*** Opening Supplied material ***

(** An identifier occurrence that is not a declaration site and resolves to
    a literal binding is replaced by a new literal node, allocated at an
    address the store does not use; nothing else changes. *)
Lemma substituteIdentifiers_literal ast s n name found fn v :
  heap s !! ast = Some n →
  valueIsTypeDeclaration (heap s) n = Some false →
  class n = IdentifierNode name →
  resolveIdentifier name s = Some found →
  heap s !! found = Some fn →
  isLiteralType (nodeType fn) = true →
  class fn = LiteralNode v →
  let a := fresh (dom (heap s)) in
  let lit := mkNode (nodeType fn) (generateId (heap s)) (Some ast)
                    None None None (LiteralNode v) in
  substituteIdentifiers ast s = Done (Some a) (setHeap (<[a := lit]> (heap s)) s).
Proof.
  intros Hn Hval Hc Hres Hfn Hlit Hv a lit.
  assert (Hrest : ∀ s0, heap s0 = heap s → hoistedScope s0 = hoistedScope s →
            localScope s0 = localScope s →
    (let! name := getIdentifier n in
     let! foundHoisted := scopeLookup HoistedScope name in
     let! foundInScope := scopeLookup LocalScope name in
     let foundIdentifier :=
       match foundInScope with Some _ => foundInScope | None => foundHoisted end in
     match foundIdentifier with
     | None => ret (Some ast)
     | Some found =>
         let! fn := deref (Some found) in
         if isLiteralType (nodeType fn) then
           let! v := getLiteralValue fn in
           let! lit := newLiteralNode (nodeType fn) v (Some ast) in
           ret (Some lit)
         else ret (Some ast)
     end) s0 = Done (Some (fresh (dom (heap s0))))
                    (setHeap (<[fresh (dom (heap s0)) :=
                       mkNode (nodeType fn) (generateId (heap s0)) (Some ast)
                              None None None (LiteralNode v)]> (heap s0)) s0)).
  { intros s0 Hh Hhs Hls. unfold bind, getIdentifier, scopeLookup, deref.
    rewrite Hc. simpl. rewrite Hhs, Hls. unfold resolveIdentifier in Hres.
    destruct (SymbolTableStack.lookup name (localScope s)) as [b|] eqn:Hloc.
    - injection Hres as ->. rewrite Hh, Hfn, Hlit.
      unfold getLiteralValue. rewrite Hv. simpl. by rewrite Hh.
    - rewrite Hres. rewrite Hh, Hfn, Hlit.
      unfold getLiteralValue. rewrite Hv. simpl. by rewrite Hh. }
  unfold substituteIdentifiers, bind at 1, deref at 1. rewrite Hn.
  unfold valueIsTypeDeclaration in Hval. unfold bind at 1.
  destruct (value n) as [tv|].
  - unfold bind at 1, deref at 1.
    destruct (heap s !! tv) as [tn|]; [|done].
    injection Hval as Hval. unfold ret at 1. rewrite Hval.
    by apply Hrest.
  - unfold ret at 1. by apply Hrest.
Qed.

Lemma fresh_not_in_heap (h : Heap) : h !! fresh (dom h) = None.
Proof. apply not_elem_of_dom, is_fresh. Qed.

Lemma fresh_ne_bound (h : Heap) a n : h !! a = Some n → fresh (dom h) ≠ a.
Proof. intros H Heq. rewrite <- Heq, fresh_not_in_heap in H. discriminate. Qed.
(** The merging loop, entered with [nd] fixed depths and [ng] gas changes
    still to place, writes the merge of the two from the top down. *)
Lemma merge_loop_spec (dstops : list Z) (gstops : list gaschanges) (k : nat) :
  forall (nd ng fuel : nat) (i : Z) (hi dsr gsr : list Z),
    (nd + ng <= k)%nat -> (1 <= nd)%nat -> (1 <= ng)%nat ->
    (nd <= length dstops)%nat -> (ng <= length gstops)%nat ->
    (nd + ng < fuel)%nat -> Z.of_nat (nd + ng) - 1 <= i ->
    rev (firstn nd dstops) = dsr ->
    rev (map gc_depth (firstn ng gstops)) = gsr ->
    merge_loop fuel dstops gstops i (Z.of_nat ng - 1) (Z.of_nat nd - 1) hi
    = Some (i - Z.of_nat (length (merge_down dsr gsr)),
            rev (merge_down dsr gsr) ++ hi).
Proof.
  induction k as [|k IH];
    intros nd ng fuel i hi dsr gsr Hk Hd Hg Hld Hlg Hf Hi Edsr Egsr; [lia|].
  destruct nd as [|nd]; [lia|]. destruct ng as [|ng]; [lia|].
  destruct fuel as [|fuel]; [lia|].
  destruct (top_of_prefix dstops nd Hld) as (d & Hnd & Ed).
  destruct (top_of_changes gstops ng Hlg) as (g & Hng & Eg).
  rewrite Ed in Edsr. rewrite Eg in Egsr.
  remember (rev (firstn nd dstops)) as dr eqn:Edr.
  remember (rev (map gc_depth (firstn ng gstops))) as gr eqn:Egr.
  symmetry in Edr, Egr. subst dsr gsr.
  cbn [merge_loop].
  destruct (Z.geb_spec i 0); [|lia].
  replace (Z.of_nat (S nd) - 1) with (Z.of_nat nd) by lia.
  replace (Z.of_nat (S ng) - 1) with (Z.of_nat ng) by lia.
  rewrite !rd_nat, Hnd, Hng. cbn [obind].
  rewrite merge_down_cons.
  destruct (d >? gc_depth g) eqn:Egt;
    [|destruct (d =? gc_depth g) eqn:Eeq];
    rewrite store_down_ok by lia; cbn [obind].
  - (* the fixed depth is placed *)
    destruct (Z.ltb_spec (Z.of_nat nd - 1) 0) as [H0|H0].
    + assert (nd = 0)%nat by lia. subst nd.
      cbn [firstn rev] in Edr. subst dr.
      replace (Z.of_nat ng) with (Z.of_nat (S ng) - 1) by lia.
      rewrite (drain_gstops_rev gstops (S ng) fuel (i - 1) (d :: hi)
                 (gc_depth g :: gr)) by (lia || exact Eg).
      close_merge.
    + destruct (Z.ltb_spec (Z.of_nat ng) 0); [lia|].
      replace (Z.of_nat ng) with (Z.of_nat (S ng) - 1) by lia.
      rewrite (IH nd (S ng) fuel (i - 1) (d :: hi) dr (gc_depth g :: gr))
        by (lia || exact Edr || exact Eg).
      close_merge.
  - (* equal depths: both are consumed *)
    destruct (Z.ltb_spec (Z.of_nat nd - 1) 0) as [H0|H0].
    + assert (nd = 0)%nat by lia. subst nd.
      cbn [firstn rev] in Edr. subst dr.
      rewrite (drain_gstops_rev gstops ng fuel (i - 1) (d :: hi) gr)
        by (lia || exact Egr).
      close_merge.
    + destruct (Z.ltb_spec (Z.of_nat ng - 1) 0) as [H1|H1].
      * assert (ng = 0)%nat by lia. subst ng.
        cbn [firstn map rev] in Egr. subst gr.
        rewrite (drain_dstops_rev dstops nd fuel (i - 1) (d :: hi) dr)
          by (lia || exact Edr).
        rewrite merge_down_nil_r. close_merge.
      * rewrite (IH nd ng fuel (i - 1) (d :: hi) dr gr)
          by (lia || exact Edr || exact Egr).
        close_merge.
  - (* the gas change is placed *)
    destruct (Z.ltb_spec (Z.of_nat nd) 0); [lia|].
    destruct (Z.ltb_spec (Z.of_nat ng - 1) 0) as [H1|H1].
    + assert (ng = 0)%nat by lia. subst ng.
      cbn [firstn map rev] in Egr. subst gr.
      replace (Z.of_nat nd) with (Z.of_nat (S nd) - 1) by lia.
      rewrite (drain_dstops_rev dstops (S nd) fuel (i - 1) (gc_depth g :: hi)
                 (d :: dr)) by (lia || exact Ed).
      rewrite merge_down_nil_r. close_merge.
    + replace (Z.of_nat nd) with (Z.of_nat (S nd) - 1) by lia.
      rewrite (IH (S nd) ng fuel (i - 1) (gc_depth g :: hi) (d :: dr) gr)
        by (lia || exact Ed || exact Egr).
      close_merge.
Qed.

(** ** sort_stops: the merge *)

Lemma merge_common_length (ds gs : list Z) :
  (length (merge_down ds gs) + length (common_down ds gs)
   = length ds + length gs)%nat.
Proof.
  revert gs. induction ds as [|d ds IHd]; intros gs;
    [cbn [merge_down common_down length]; lia|].
  induction gs as [|g gs IHg].
  - rewrite merge_down_nil_r, common_down_nil_r. cbn [length]. lia.
  - rewrite merge_down_cons, common_down_cons.
    destruct (d >? g); [|destruct (d =? g)]; cbn [length].
    + specialize (IHd (g :: gs)). cbn [length] in IHd. lia.
    + specialize (IHd gs). lia.
    + cbn [length] in IHg. lia.
Qed.
Lemma stripNiqqud_normal_form w :
  Forall (fun c => scalar_value c = true) (nfkd_code_points U w) ->
  stripNiqqud U w
  = fromCodePoints (List.filter (fun c => negb (is_mark U c)) (nfkd_code_points U w)).
Proof.
  intros H. unfold stripNiqqud, normalize_NFKD. fold (nfkd_code_points U w).
  rewrite Array_from_fromCodePoints by exact H. now apply filter_marks_scalars.
Qed.

(** C8 (amended). [stripNiqqud] works on the compatibility decomposition
    (NFKD) of the word: it returns the code points of that normal form
    that are not combining marks, in their order, and removes the marks
    (for a normal form of Unicode scalar values, that is without lone
    surrogates).  A word of 16-bit code units whose code points are left
    alone by the decomposition (no decomposition mapping, combining class
    0) and are not combining marks is returned unchanged. *)
Theorem strip_leaves_inert_words (w : jsstring) :
  normalize_NFKD U w = fromCodePoints (nfkd_code_points U w) /\
  (Forall (fun c => scalar_value c = true) (nfkd_code_points U w) ->
   stripNiqqud U w
   = fromCodePoints (List.filter (fun c => negb (is_mark U c)) (nfkd_code_points U w)) /\
   toCodePoints (stripNiqqud U w)
   = List.filter (fun c => negb (is_mark U c)) (nfkd_code_points U w) /\
   Forall (fun c => is_mark U c = false) (toCodePoints (stripNiqqud U w))) /\
  (well_formed w -> (forall c, In c (toCodePoints w) -> inert U c) ->
   stripNiqqud U w = w).
Proof.
  split; [reflexivity|]. split; [|apply stripNiqqud_inert].
  intros H. pose proof (stripNiqqud_normal_form w H) as E.
  assert (Hkept : Forall (fun c => scalar_value c = true)
                    (List.filter (fun c => negb (is_mark U c)) (nfkd_code_points U w))).
  { apply Forall_forall. intros c Hc. apply list_elem_of_In, filter_In in Hc as [Hc _].
    rewrite Forall_forall in H. apply H. now apply list_elem_of_In. }
  assert (E' : toCodePoints (stripNiqqud U w)
               = List.filter (fun c => negb (is_mark U c)) (nfkd_code_points U w)).
  { rewrite E. now apply toCodePoints_fromCodePoints. }
  split; [exact E|]. split; [exact E'|].
  rewrite E'. apply Forall_forall. intros c Hc.
  apply list_elem_of_In, filter_In in Hc as [_ Hc]. now apply negb_true_iff in Hc.
Qed.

*** Closing Supplied material ***

## What the task requires
The response must give every line from the material above that holds the string "dstops".

## Solution below
Lemma merge_loop_spec (dstops : list Z) (gstops : list gaschanges) (k : nat) :
    (nd <= length dstops)%nat -> (ng <= length gstops)%nat ->
    rev (firstn nd dstops) = dsr ->
    merge_loop fuel dstops gstops i (Z.of_nat ng - 1) (Z.of_nat nd - 1) hi
  destruct (top_of_prefix dstops nd Hld) as (d & Hnd & Ed).
  remember (rev (firstn nd dstops)) as dr eqn:Edr.
        rewrite (drain_dstops_rev dstops nd fuel (i - 1) (d :: hi) dr)
      rewrite (drain_dstops_rev dstops (S nd) fuel (i - 1) (gc_depth g :: hi)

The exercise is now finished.